Ecrit par Christelle d’Herart-Brocard 12.12.17 dans La Une Livres, Les Livres, Critiques, Roman, Editions Zoe

L’implacable brutalité du réveil, novembre 2017, 208 pages, 9 €

Ecrivain(s): Pascale Kramer Edition: Editions Zoe

L’implacable brutalité du réveil, Pascale Kramer

 

Après la naissance de sa fille, Alissa sombre dans une profonde dépression. Silencieuse et invisible, sa détresse demeure incompréhensible pour son entourage : les uns sont empêtrés dans des épreuves bien plus tangibles (divorces ou mutilations de guerre), les autres s’en tiennent aux idées communes relatives à une jeune mère de famille, et, en effet, Alissa n’a-t-elle pas tout pour être une femme comblée ?

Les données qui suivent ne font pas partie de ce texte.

(* ===== verification/SlicerLayout.v ===== *)
(** * Assembling a whole method

    The code IR the DEX writer hands to the encoder: bytecodes and unaligned
    labels, no switch and no payload.  [Encode_plain]: if the operands fit
    their fields and every branch reaches its label, Encode succeeds, and
    walking over the units it produced reads back the instructions, each at
    its offset and each branch at the offset of its label. *)
From stdpp Require Import gmap.
From S2P Require Import Prelude.
From S2P Require Import SlicerProofs.

Module SlicerLayout.
Export SlicerProofs.
Local Open Scope Z_scope.
Local Open Scope cint_scope.
#[local] Opaque wrap swrap Z.shiftl Z.shiftr Z.land.

Definition width_of (op : Opcode) : Z := GetWidthFromFormat (GetFormatFromOpcode (effective_opcode op)).
Definition size_of (i : LirInstruction) : Z := match i with Bytecode op _ => width_of op | _ => 0 end.
Definition code_size (instrs : list LirInstruction) : Z := foldr (fun i n => size_of i + n) 0 instrs.
Definition label_ids (instrs : list LirInstruction) : list label :=
  omap (fun i => match i with Label l _ => Some l | _ => None end) instrs.

(** Where the labels end up. *)
Fixpoint place (o : Z) (instrs : list LirInstruction) (m : gmap label Z) : gmap label Z :=
  match instrs with
  | [] => m
  | Label l _ :: rest => place o rest (<[l := o]> m)
  | i :: rest => place (o + size_of i) rest m
  end.

(** The method as the disassembler lists it. *)
Fixpoint listing (final : gmap label Z) (o : Z) (instrs : list LirInstruction) : list (Z * LirInstruction) :=
  match instrs with
  | [] => []
  | Bytecode op ops :: rest =>
      (o, Bytecode (effective_opcode op) (resolve final <$> ops)) :: listing final (o + width_of op) rest
  | _ :: rest => listing final o rest
  end.

(** Walking over code. *)
Fixpoint disassemble (fuel : nat) (o : Z) (code : list Z) : outcome (list (Z * LirInstruction)) :=
  match code, fuel with
  | [], _ => Ret []
  | _, O => Stop
  | _, S fuel =>
      i ← DecodeBytecode code o;
      w ← GetWidthFromBytecode code;
      rest ← disassemble fuel (o + w) (drop (Z.to_nat w) code);
      Ret ((o, i) :: rest)
  end.

Definition is_switch (op : Opcode) : bool := (op =? OP_PACKED_SWITCH) || (op =? OP_SPARSE_SWITCH).
Definition plain (i : LirInstruction) : bool :=
  match i with
  | Bytecode op _ => negb (is_switch op)
  | Label _ aligned => negb aligned
  | DbgInfoHeader | DbgInfoAnnotation | TryBlockBegin | TryBlockEnd => true
  | _ => false
  end.

(** The operands fit: what the encoder says while no label is known. *)
Definition fits (op : Opcode) (ops : list Operand) : bool :=
  match encode_format ∅ 0 op ops with Ret _ => true | _ => false end.

(** The branch at [o] has a target, not itself, which its offset reaches. *)
Definition reaches (final : gmap label Z) (o : Z) (f : InstructionFormat) (op : Operand) : bool :=
  match op with
  | CodeLocation l =>
      match final !! l with
      | Some t => negb (t =? o) && (negb (is_short f) || (-0x8000 <=? t - o) && (t - o <=? 0x7fff))
      | None => false
      end
  | _ => true
  end.

Fixpoint encodable (final : gmap label Z) (o : Z) (instrs : list LirInstruction) : Prop :=
  match instrs with
  | [] => True
  | Bytecode op ops :: rest =>
      let eff := effective_opcode op in
      fits eff ops = true /\ wf_bytecode eff ops /\
      forallb (reaches final o (GetFormatFromOpcode eff)) ops = true /\
      encodable final (o + width_of op) rest
  | _ :: rest => encodable final o rest
  end.

(** The invocation with the most arguments. *)
Definition outs_of (i : LirInstruction) : Z :=
  match i with
  | Bytecode op ops => match encode_format ∅ 0 (effective_opcode op) ops with Ret em => outs em | _ => 0 end
  | _ => 0
  end.
Definition max_outs (instrs : list LirInstruction) : Z := foldr (fun i n => Z.max (outs_of i) n) 0 instrs.

(** ** Encoding does not depend on where the labels are, but for branches. *)
Lemma width_positive f : 0 < GetWidthFromFormat f.
Proof. by destruct f. Qed.
Lemma size_nonneg i : 0 <= size_of i.
Proof. destruct i; simpl; try done. pose proof (width_positive (GetFormatFromOpcode (effective_opcode opcode))). unfold width_of. lia. Qed.
Lemma code_size_nonneg l : 0 <= code_size l.
Proof. induction l as [|i l]; simpl; [done|]. pose proof (size_nonneg i). unfold code_size in *. lia. Qed.

Lemma code_size_cons i l : code_size (i :: l) = size_of i + code_size l.
Proof. done. Qed.

Lemma encode_straight labels offset op ops :
  is_branch (GetFormatFromOpcode op) = false -> encode_format labels offset op ops = encode_format ∅ 0 op ops.
Proof. intros Hb. unfold encode_format. by destruct (GetFormatFromOpcode op). Qed.

(** [branch_offset] succeeds when the branch reaches its label. *)
Lemma branch_offset_defined sofar final offset self f l :
  reaches final offset f (CodeLocation l) = true -> in_u 32 offset ->
  target_ok sofar final offset (is_short f) l ->
  exists A fx, branch_offset sofar offset l self (is_short f) = Ret (A, fx) /\ in_u 32 A.
Proof.
  intros Hr Ho (Ht & Hor & Hs). unfold branch_offset.
  destruct (negb (offset_of sofar l =? kInvalidOffset)) eqn:E; [|by exists 0; eexists].
  destruct Hor as [[Hor Hle]|(Hor & ?)]; [|by rewrite Hor in E]. rewrite Hor in *.
  unfold reaches in Hr. unfold offset_of in Hle, Ht, Hs |- *. destruct (final !! l) as [t|]; [|done]. simpl in *.
  apply andb_prop in Hr as [Hne _]. apply negb_true_iff, Z.eqb_neq in Hne.
  assert (HA : U32 (t - offset) = t - offset + 2 ^ 32) by (apply wrap_neg; unfold in_u, kInvalidOffset in *; lia).
  exists (U32 (t - offset)), []. split; [|by apply wrap_in_u].
  rewrite (proj2 (Z.leb_le _ _) Hle). simpl.
  rewrite (proj2 (Z.eqb_neq (U32 (t - offset)) 0)) by (unfold in_u in *; lia). rewrite orb_true_r. simpl.
  destruct (is_short f); simpl; [|done].
  rewrite (proj2 (Z.eqb_eq _ _)); [done|]. specialize (Hs eq_refl).
  rewrite Z.shiftr_div_pow2, HA by done. Z.to_euclidean_division_equations; lia.
Qed.

Section Encodes.
Context (sofar final : gmap label Z) (offset : Z) (op : Opcode) (ops : list Operand) (f := GetFormatFromOpcode op).
Hypothesis Hoffset : in_u 32 offset.
Hypothesis Hreach : forallb (reaches final offset f) ops = true.
Hypothesis Htarget : forall l, CodeLocation l ∈ ops -> target_ok sofar final offset (is_short f) l.

Lemma label_operand l i : CastCodeLocation ops i = Ret l ->
  exists A fx, branch_offset sofar offset l false (is_short f) = Ret (A, fx) /\
               branch_offset sofar offset l true (is_short f) = Ret (A, fx) /\ in_u 32 A.
Proof.
  intros H%CastCodeLocation_Ret. pose proof (list_elem_of_lookup_2 _ _ _ H) as Hin.
  assert (Hr : reaches final offset f (CodeLocation l) = true).
  { rewrite List.forallb_forall in Hreach. apply Hreach. by apply list_elem_of_In. }
  destruct (branch_offset_defined sofar final offset false f l Hr Hoffset (Htarget _ Hin)) as (A & fx & HA & Hu).
  exists A, fx. split_and!; [done| |done].
  revert HA. unfold branch_offset. destruct (negb (_ =? _)); [|done].
  destruct (assert_ _); simpl; [|done..]. destruct (_ =? 0); simpl; done.
Qed.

Sans le tour de force magistral de Pascale Kramer, sans doute aurait-il fallu être mère, et pour peu mère indigne, pour ressentir l’effroyable renoncement à soi qui s’impose à son héroïne. Seulement voilà, l’écriture est généreuse et fait partager, percevoir sinon presque comprendre le double sentiment de dépossession et d’oppression qui s’empare d’Alissa. Dans la vraie vie comme dans la fiction, la colère sourde ignore la demi-mesure et c’est la raison pour laquelle le lecteur ne s’étonnera guère de l’incongruité des réflexions qui entourent la naissance de sa fille Una : est-il possible que « l’épanouissement puisse naître de cette dépendance, de cette inquiétude sans rémission ni échappatoire », de cette « inguérissable fragilité, avide, perdue, souffreteuse, incompréhensible » ou encore de « cette éternité qui s’annonc[e] sans autre choix possible » ?

Le narrateur, bien qu’omniscient, resserre si bien son attention chirurgicale et incisive sur les ressentiments d’Alissa que les autres personnages, pour la plupart objectivement bien plus à plaindre, ne font que souligner davantage le mal-être à la fois sincère et discordant de la jeune femme. Sans s’encombrer de mots savants et scientifiques, il nous donne à voir l’envers honteux et destructeur de la maternité.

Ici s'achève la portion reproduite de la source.